Goodall, the great primatological research scientist, is the founder of the Jane Goodall Institute and works tirelessly for the chimpanzees of the Gombe forests of Tanzania and for worldwide environmental conservation, traveling an average of 300 days per year for the cause.

Francis witnessed the disastrous 1971 oil spill in San Francisco Bay which compelled him to stop using motorized vehicles and to take a vow of silence.

In the course of the next 22 years, Francis walked across the United States, sailed and walked through the Caribbean and walked the length of South America while also earning several degrees in environmental studies and land resources. He is the author of “Planetwalker. 22 Years of Walking. 17 Years of Silence.”

John Warner is considered the co-founder of the field of green chemistry and is the president and CTO of the Warner Babcock Institute for Green Chemistry and the Beyond Benign Foundation. He has patented a wide range of technical applications, and has published a long list of books and papers on such applications that demonstrate the commercial viability of sustainable technologies based on the 12 principles of green chemistry.

These are only three of the 15 speakers who will be beamed in from California via satellite.

In addition to the beamed-in lectures, local innovators and artists will be on hand at the institute to speak and hold workshops. They include Jesse Guerrero, who will hold a somatic movement workshop, and Alan Seid, who will speak about tools, processes and methodologies for sustainable living, personal development, and organizational effectiveness. Marcia Meyers and Jered Gardener will be there to talk about how to build real wealth in one’s community. Rick Ingrasci will introduce the Whidbey Geodome Project, and Cary Peterson and Todd Spratt will talk to participants about building a garden for food, community and as a living classroom for youths. Milenko Matanovic will speak about community planning under the “Multiple Victories” model and Lief Utne, writer and social entrepreneur, will speak about social media and a passionate advocacy for a greener, kinder world.

The keynote speaker for the weekend is David Korten, a leading critic of corporate globalization and a visionary proponent of a planetary system of local living economies.
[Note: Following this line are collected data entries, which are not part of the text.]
(* ===== verification/Prelude.v ===== *)
(** * A verified model of a WebAuthn relying-party library

    The program is a Go library (under [src/]) with which a web server runs the
    two WebAuthn ceremonies.  Registration: the server starts a ceremony with a
    challenge, stores a state, and later checks the browser's response before it
    stores a credential record.  Authentication: the same with an assertion
    signed by the credential's key, ending in a conditional update of the stored
    record.  The library keeps no state of its own and does no I/O: what it
    checks depends on the caller's stored state, the untrusted response and
    injected adapters (CBOR decoders, signature verifier, attestation verifiers,
    trust policies, clock and random source).

    ** The files

    Language and standard library, as far as the code uses them:
    - [Prelude] (this file): bytes, slices, error values with [errors.Is], the
      result monad of fallible code, interface values (nil, typed nil,
      implementation; [internal/interfaceutil]), contexts, big-endian integers,
      Go maps with an unspecified iteration order ([MapOrder]), byte-wise string
      order, and the automation ([res_inv], [run], the databases [guards], [go]).
    - [Base64], [Sha2], [GoStrings], [NetUrl], [Json], [JsonText], [JsonRaw],
      [GoTime], [Asn1]: base64, SHA-2, package [strings]/[strconv], [net/url] and
      [net/netip] for origins, reading and writing JSON and the raw text of its
      members, RFC 3339 times, and the part of [encoding/asn1] that certificates
      need, each executable.
    - [Concurrent], [HttpServer]: request handlers as programs of critical
      sections over a shared store, their interleavings, and a rely-guarantee
      calculus for them; requests, replies and cookies of [net/http].

    Components, one file each, in the order of the calls between them:
    - [AuthData]: [protocol/bytes.go], [protocol/authenticator_data.go] and
      identifiers.  Parsing is the inverse of the binary layout.
    - [ClientData]: [protocol/client_data.go].  Round trip with the browser's
      serialization; canonical challenges.
    - [Origin]: [origin.go].  RP ID grammar, canonical origins, and the scope of
      the allowed origins.
    - [ExtValue], [Extension], [ExtHandlers]: package [extension].  Values with
      copy budgets, typed handlers erased into a registry of bindings, and the
      seven handlers.  Go's dynamic [any] values are the type [value]; a type of
      another package is [VOpaque], with its methods in the class [CustomTypes].
    - [Types]: [protocol/types.go] and [codec/codec.go].
    - [Attestation]: package [attestation] (registry, evidence, trust policies)
      with the formats none and compound as the modules [None] and [Compound].
    - [X509]: the helpers under [attestation/internal]: statement fields
      ([AttStmt]), signatures ([AttCrypto]), names, extensions and public keys of
      certificates ([X509Util]), and the profile checks shared by formats.
    - [Formats] (modules [Packed], [FidoU2F], [Apple]), [AndroidKey], [Tpm]: the
      attestation formats, one package each; [SafetyNet]: [androidsafetynet].
    - [Standard]: [crypto/standard], the signature verifier.
    - [Cbor]: [codec/cbor], attestation objects, extension maps and COSE keys.
    - [Ceremony]: [ceremony.go].  Client data checks, lifetimes, parameters.
    - [ExtVerify]: [extension_verification.go].  Preparing, pinning and verifying
      the extensions of a ceremony.
    - [State]: the stored states and the credential record with the invariants of
      [validation.go].
    - [Registration]: [registration_start.go], [registration.go].
    - [Authentication]: [authentication.go], [credential_update.go].
    - [RelyingParty]: [config.go], [relying_party.go].
    - [Preset]: [preset/passkey.go], the decoder, the verifier, the none format
      and the extension registry composed into a configuration.
    - [StoreValue], [Storage]: [storage/json], the values of extensions and the
      envelopes of states and records.
    - [Browser], [BrowserOptions]: package [browser], responses from and options
      to JSON.
    - [Transport]: [transport/http], bounded reads and written replies.
    - [Memory], [Application]: [examples/integration], the stores and handlers of
      a complete application.
    - [QuickStart], [HttpExample]: the servers under [examples/quickstart] and
      [examples/http].
    - [E2eStore], [E2eApp]: [internal/e2eapp], a store whose credential records
      are shared by two indexes (an explicit heap) and the server over it.
    - [Examples]: [examples/manual], [examples/passkey], [examples/attestation]
      and [tools/checklicenses].

    Code outside the repository that is not modelled enters as a class: the
    certificate parser ([X509]), the cryptographic primitives ([Primitives]), the
    CBOR library ([CborLibrary], with its documented contract [FirstItem]), the
    text of floating-point numbers ([FloatText]), the marshalling methods of
    foreign types ([MarshalMethods]) and media types ([MediaTypes]).

    A Go struct is a record, a pointer an [option], a function a definition of
    the same name (a method is [Type_Method] where the name alone is ambiguous),
    an early return with an error a step of the result monad, a loop a fixpoint
    on its list or [for_each]/[map_res].  The state of a ceremony is passed
    explicitly from its start to its finish.

    ** What is shown

    - The two finish operations refine a specification: they succeed exactly when
      [registration_verified] or [authentication_verified] holds, stated on the
      decoded data; every error path is covered by the equivalence.
    - Start and finish fit together: started states are valid at finish, carry
      the registry's extension bindings, and agree with the browser's options in
      every value, extension inputs included; a relying party starts and finishes
      exactly the ceremonies its caller's configuration describes, and
      configuration accepted by [New] leaves no later configuration error.
    - What is stored stays valid: registration yields valid records,
      authentication yields an update that is a compare-and-set on the record,
      with its outcome on any record the store may hold by then, never lost among
      concurrent ones, and with the counter policy as documented.
    - The parsers: authenticator data, client data, challenges, origins, RP IDs,
      RSA material and user-verification entries are characterized exactly, with
      bounds and round trips.
    - Extensions: registries are well formed, results are complete, sorted and
      never accept the unrequested or unknown; PRF and largeBlob outputs answer
      their inputs; copies stay within their budgets.
    - Attestation formats: packed, FIDO U2F, Apple, Android key and TPM each
      succeed exactly on the statements their specification describes (statement
      fields, certificate profile, key and signature, nonce or key description,
      public area and certify info).  The specifications give the bytes of the
      TPM structures and the DER values of the Android key description, not the
      parsers of the code; the trial division of the TPM exponent check is
      primality.
    - Keys and signatures: COSE keys decode exactly from the canonical encodings
      of well-formed keys; a decoded key is never malformed for the verifier, which
      accepts exactly what the primitive of the registered scheme accepts.
    - The passkey preset composes them: its configuration is always usable, its
      registrations yield user-verified credentials with well-formed keys, its
      authentications a verified signature of the stored key.
    - Storage: states and records round trip through their JSON text (times
      before the year 10000; a large blob input that is typed or plain data),
      whatever bytes are read give only valid values within their bounds, and a
      stored extension input means what the original meant.
    - The browser: response JSON is accepted exactly when it has the members of
      the specification, options are sent exactly as their dictionaries say, the
      issued challenge comes back; HTTP bodies are read within their limit and
      replies delivered whole.
    - Applications, for every interleaving of requests: a session, or a success
      answer, is only given after a pending ceremony of the same server was
      consumed, once, its response verified and the store updated; no credential
      update is lost; stores stay within their limits; the indexes of the
      end-to-end store agree with its records, and its hand-written update, which
      validates nothing, does what the library's [ApplyTo] does on every record
      that the application can come to store.
    - Trust: no attestation is trusted without a policy that accepts it; all-of,
      any-of and compound do what their names say.

    Recursion is structural or on fuel.  JSON is read with twice the length of
    the text and two more, and [Json.parse_enough_fuel] proves that any larger
    fuel gives the same result; hash blocks and UTF-8 validation have the length
    of their input, of which each step consumes at least a byte; the groups of an
    IPv6 address are at most eight and have nine; the decimal digits of a 64-bit
    integer at most twenty ([GoStrings.nat_digits_spec]).  DER items are read
    with the length of the input ([X509.der_items_terminate]) and the exponent
    loop with the square root of the exponent ([Tpm.tpm_exponent_prime]).  Values
    of extensions are copied with fuel 34 for a depth limit of 32, stored values
    decoded with one more than the 10000 levels JSON may have; the values of a
    JSON stream with one more than its length ([decode_values_fuel]).

    ** Bounds of the model

    Copies are equal values, so aliasing of slices is not modelled.  A
    [time.Time] is an integer number of nanoseconds since the zero time and has
    no upper bound.  Error values keep the wrapping structure that [errors.Is]
    sees; message texts are kept where they distinguish errors.  A context is
    the sequence of answers to its polls.  Adapters are arbitrary functions, so
    every theorem holds for all of them; a hypothesis on one ([full_reader],
    [registry_adapted], [standard_large_blob]) is stated where it is needed.
    [ExtensionInput] types of other packages are opaque.

    A critical section of a handler is one atomic step with one reading of the
    clock and the random source; between sections other requests may run, in any
    number and order.  A mutex is thus the sections it protects; a panic, a
    deadlock or a lost connection of the server is not modelled.

    Not modelled: the listeners and TLS setup of the servers ([main] functions,
    [selfSignedTLSConfig]) and the embedded pages, [internal/testceremony], which
    signs fixtures with fresh keys for the tests, and [tools/checkinstall], which
    runs commands against the network. *)
From Stdlib Require Export ZArith Lia.
From Stdlib Require Export Strings.Byte.
From stdpp Require Export base tactics option list gmap strings fin_maps sorting.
His international bestseller, “When Corporations Rule the World,” is sometimes referred to as the bible of the historic protest in Seattle against the World Trade Organization, which framed the global resistance against corporate domination.
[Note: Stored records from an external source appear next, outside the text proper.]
(* ===== verification/Sha2.v ===== *)
(** * SHA-2

    Go's [crypto/sha256] and [crypto/sha512]: the functions [sha256.Sum256],
    [sha512.Sum384] and [sha512.Sum512] on whole messages (FIPS 180-4).  One
    definition of the compression loop serves both word sizes; words are
    integers reduced modulo [2 ^ bits]. *)
From S2P Require Import Prelude.
Set Default Goal Selector "!".
Local Open Scope Z_scope.

(** The parameters that separate the 32-bit and the 64-bit hash functions. *)
Record sha2 := {
  bits : Z;                 (* word size *)
  block : nat;              (* block size in bytes *)
  len_bytes : nat;          (* bytes of the message length at the end of the padding *)
  round_constants : list Z;
  big0 : Z * Z * Z;  big1 : Z * Z * Z;      (* rotations of the round functions *)
  small0 : Z * Z * Z;  small1 : Z * Z * Z;  (* two rotations and a shift of the schedule *)
}.

Section Hash.
Context (P : sha2).

Definition word (z : Z) : Z := z mod 2 ^ bits P.
Definition rotr (n x : Z) : Z := Z.lor (Z.shiftr x n) (word (Z.shiftl x (bits P - n))).
Definition Sigma (r : Z * Z * Z) (x : Z) : Z :=
  let '(a, b, c) := r in Z.lxor (Z.lxor (rotr a x) (rotr b x)) (rotr c x).
Definition sigma (r : Z * Z * Z) (x : Z) : Z :=
  let '(a, b, c) := r in Z.lxor (Z.lxor (rotr a x) (rotr b x)) (Z.shiftr x c).
Definition choose (x y z : Z) : Z := Z.lxor (Z.land x y) (Z.land (Z.lxor x (2 ^ bits P - 1)) z).
Definition majority (x y z : Z) : Z :=
  Z.lxor (Z.lxor (Z.land x y) (Z.land x z)) (Z.land y z).

(** Message padding: 0x80, zeros, and the length in bits. *)
Definition pad (m : list byte) : list byte :=
  let n := length m in
  let zeros := Z.to_nat ((Z.of_nat (block P) - (Z.of_nat (n + 1 + len_bytes P))) mod Z.of_nat (block P)) in
  m ++ [x80] ++ repeat x00 zeros ++ put_be (len_bytes P) (8 * Z.of_nat n).

Fixpoint words (fuel : nat) (l : list byte) : list Z :=
  match fuel, l with
  | S fuel, _ :: _ => be_uint (take (Z.to_nat (bits P / 8)) l) :: words fuel (drop (Z.to_nat (bits P / 8)) l)
  | _, _ => []
  end.

(** The schedule is kept newest word first. *)
Fixpoint extend (n : nat) (w : list Z) : list Z :=
  match n with
  | O => w
  | S n =>
      let x := word (sigma (small1 P) (nth 1 w 0) + nth 6 w 0 + sigma (small0 P) (nth 14 w 0) + nth 15 w 0) in
      extend n (x :: w)
  end.

Definition round (s : list Z) (kw : Z * Z) : list Z :=
  match s with
  | [a; b; c; d; e; f; g; h] =>
      let t1 := h + Sigma (big1 P) e + choose e f g + kw.1 + kw.2 in
      let t2 := Sigma (big0 P) a + majority a b c in
      [word (t1 + t2); a; b; c; word (d + t1); e; f; g]
  | _ => s
  end.

Definition compress (s : list Z) (chunk : list byte) : list Z :=
  let w := rev (extend (length (round_constants P) - 16) (rev (words 16 chunk))) in
  zip_with (λ x y, word (x + y)) s (foldl round s (zip (round_constants P) w)).

Fixpoint blocks (fuel : nat) (s : list Z) (l : list byte) : list Z :=
  match fuel, l with
  | S fuel, _ :: _ => blocks fuel (compress s (take (block P) l)) (drop (block P) l)
  | _, _ => s
  end.

(** The digest before truncation. *)
Definition digest (init : list Z) (m : list byte) : list byte :=
  let p := pad m in
  concat (put_be (Z.to_nat (bits P / 8)) <$> blocks (length p) init p).
End Hash.

(** The constants of FIPS 180-4: the first 64 bits of the fractional parts of
    the cube roots of the first eighty primes, and of the square roots of the
    first eight.  The 32-bit functions use the high halves. *)
Definition cube_roots : list Z := [
  0x428a2f98d728ae22; 0x7137449123ef65cd; 0xb5c0fbcfec4d3b2f; 0xe9b5dba58189dbbc;
  0x3956c25bf348b538; 0x59f111f1b605d019; 0x923f82a4af194f9b; 0xab1c5ed5da6d8118;
  0xd807aa98a3030242; 0x12835b0145706fbe; 0x243185be4ee4b28c; 0x550c7dc3d5ffb4e2;
  0x72be5d74f27b896f; 0x80deb1fe3b1696b1; 0x9bdc06a725c71235; 0xc19bf174cf692694;
  0xe49b69c19ef14ad2; 0xefbe4786384f25e3; 0x0fc19dc68b8cd5b5; 0x240ca1cc77ac9c65;
  0x2de92c6f592b0275; 0x4a7484aa6ea6e483; 0x5cb0a9dcbd41fbd4; 0x76f988da831153b5;
  0x983e5152ee66dfab; 0xa831c66d2db43210; 0xb00327c898fb213f; 0xbf597fc7beef0ee4;
  0xc6e00bf33da88fc2; 0xd5a79147930aa725; 0x06ca6351e003826f; 0x142929670a0e6e70;
  0x27b70a8546d22ffc; 0x2e1b21385c26c926; 0x4d2c6dfc5ac42aed; 0x53380d139d95b3df;
  0x650a73548baf63de; 0x766a0abb3c77b2a8; 0x81c2c92e47edaee6; 0x92722c851482353b;
  0xa2bfe8a14cf10364; 0xa81a664bbc423001; 0xc24b8b70d0f89791; 0xc76c51a30654be30;
  0xd192e819d6ef5218; 0xd69906245565a910; 0xf40e35855771202a; 0x106aa07032bbd1b8;
  0x19a4c116b8d2d0c8; 0x1e376c085141ab53; 0x2748774cdf8eeb99; 0x34b0bcb5e19b48a8;
  0x391c0cb3c5c95a63; 0x4ed8aa4ae3418acb; 0x5b9cca4f7763e373; 0x682e6ff3d6b2b8a3;
  0x748f82ee5defb2fc; 0x78a5636f43172f60; 0x84c87814a1f0ab72; 0x8cc702081a6439ec;
  0x90befffa23631e28; 0xa4506cebde82bde9; 0xbef9a3f7b2c67915; 0xc67178f2e372532b;
  0xca273eceea26619c; 0xd186b8c721c0c207; 0xeada7dd6cde0eb1e; 0xf57d4f7fee6ed178;
  0x06f067aa72176fba; 0x0a637dc5a2c898a6; 0x113f9804bef90dae; 0x1b710b35131c471b;
  0x28db77f523047d84; 0x32caab7b40c72493; 0x3c9ebe0a15c9bebc; 0x431d67c49c100d4c;
  0x4cc5d4becb3e42b6; 0x597f299cfc657e2a; 0x5fcb6fab3ad6faec; 0x6c44198c4a475817].

Definition init384 : list Z := [
  0xcbbb9d5dc1059ed8; 0x629a292a367cd507; 0x9159015a3070dd17; 0x152fecd8f70e5939;
  0x67332667ffc00b31; 0x8eb44a8768581511; 0xdb0c2e0d64f98fa7; 0x47b5481dbefa4fa4].
Definition init512 : list Z := [
  0x6a09e667f3bcc908; 0xbb67ae8584caa73b; 0x3c6ef372fe94f82b; 0xa54ff53a5f1d36f1;
  0x510e527fade682d1; 0x9b05688c2b3e6c1f; 0x1f83d9abfb41bd6b; 0x5be0cd19137e2179].
Definition init256 : list Z := (λ k, Z.shiftr k 32) <$> init512.

Definition sha256_params : sha2 := {|
  bits := 32; block := 64; len_bytes := 8;
  round_constants := (λ k, Z.shiftr k 32) <$> take 64 cube_roots;
  big0 := (2, 13, 22); big1 := (6, 11, 25);
  small0 := (7, 18, 3); small1 := (17, 19, 10);
|}.

Definition sha512_params : sha2 := {|
  bits := 64; block := 128; len_bytes := 16;
  round_constants := cube_roots;
  big0 := (28, 34, 39); big1 := (14, 18, 41);
  small0 := (1, 8, 7); small1 := (19, 61, 6);
|}.

Definition Sum256 (m : list byte) : list byte := digest sha256_params init256 m.
Definition Sum384 (m : list byte) : list byte := take 48 (digest sha512_params init384 m).
Definition Sum512 (m : list byte) : list byte := digest sha512_params init512 m.

(** ** Test vectors *)
Definition hex (l : list byte) : Z := be_uint l.

Example sum256_abc : hex (Sum256 (bytes_of_string "abc")) =
  0xba7816bf8f01cfea414140de5dae2223b00361a396177a9cb410ff61f20015ad.
Proof. by vm_compute. Qed.
Example sum256_long : hex (Sum256 (repeat x61 200)) =
  0xc2a908d98f5df987ade41b5fce213067efbcc21ef2240212a41e54b5e7c28ae5.
Proof. by vm_compute. Qed.
Example sum384_abc : hex (Sum384 (bytes_of_string "abc")) =
  0xcb00753f45a35e8bb5a03d699ac65007272c32ab0eded1631a8b605a43ff5bed8086072ba1e7cc2358baeca134c825a7.
Proof. by vm_compute. Qed.
Example sum512_long : hex (Sum512 (repeat x61 200)) =
  0x4b11459c33f52a22ee8236782714c150a3b2c60994e9acee17fe68947a3e6789f31e7668394592da7bef827cddca88c4e6f86e4df7ed1ae6cba71f3e98faee9f.
Proof. by vm_compute. Qed.

(** ** Digest sizes *)

Lemma length_compress P s chunk :
  length s = 8%nat → length (compress P s chunk) = 8%nat.
Proof.
  intros Hs. unfold compress. rewrite length_zip_with, Hs.
  enough (length (foldl (round P) s (zip (round_constants P)
    (rev (extend P (length (round_constants P) - 16) (rev (words P 16 chunk)))))) = 8%nat) by lia.
  generalize (zip (round_constants P)
    (rev (extend P (length (round_constants P) - 16) (rev (words P 16 chunk))))).
  intros kws. revert s Hs. induction kws as [|kw kws IH]; intros s Hs; [done|].
  cbn [foldl]. apply IH.
  destruct s as [|? [|? [|? [|? [|? [|? [|? [|? [|]]]]]]]]]; try discriminate Hs. done.
Qed.

Lemma length_blocks P fuel s l :
  length s = 8%nat → length (blocks P fuel s l) = 8%nat.
Proof.
  revert s l. induction fuel as [|fuel IH]; intros s [|b l] Hs; try done.
  cbn [blocks]. apply IH. by apply length_compress.
Qed.

Lemma length_digest P init m :
  length init = 8%nat →
  length (digest P init m) = (8 * Z.to_nat (bits P / 8))%nat.
Proof.
  intros Hi. unfold digest.
  rewrite <-(length_blocks P (length (pad P m)) init (pad P m)) by done.
  generalize (blocks P (length (pad P m)) init (pad P m)). intros l.
  induction l as [|x l IH]; [done|]. cbn [fmap list_fmap concat].
  rewrite length_app, length_put_be. cbn [length]. lia.
Qed.

Lemma length_Sum256 m : length (Sum256 m) = 32%nat.
Proof. unfold Sum256. by rewrite length_digest. Qed.
Lemma length_Sum384 m : length (Sum384 m) = 48%nat.
Proof. unfold Sum384. by rewrite length_take, length_digest. Qed.
Lemma length_Sum512 m : length (Sum512 m) = 64%nat.
Proof. unfold Sum512. by rewrite length_digest. Qed.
Korten’s most recent book, “The Great Turning: From Empire to Earth Community,” illuminates the significance of resistance by placing it in the historical context of 5,000 years of an empire culture and the organization of human relationships by dominator hierarchy.

After he received master’s and doctorate’s degrees from Stanford Business School, Korten spent 30 years working as a development professional for the U.S. in Asia, Africa and Latin America. His eyes were eventually opened to the devastating consequences of an economic system designed to make rich people richer without regard to the human and environmental consequences. He became a defector from the foreign aid establishment and joined the global resistance against flawed development models.

Korten, with his focus on “the great turning,” or the idea that the culture needs to turn itself toward a community-oriented, local economic model in order to survive, is an appropriate keynoter for such a symposium.

Stevens said it’s not about just standing on the sidelines and listening or watching. Change starts on the personal level.

“It’s about solutions,” Stevens said.

“These speakers are working on solutions to our present-day problems. This is a great event for individuals and organizations to communicate with each other through shared meals and discussions. It’s a place where we can find solutions to problems through discussion,” he said.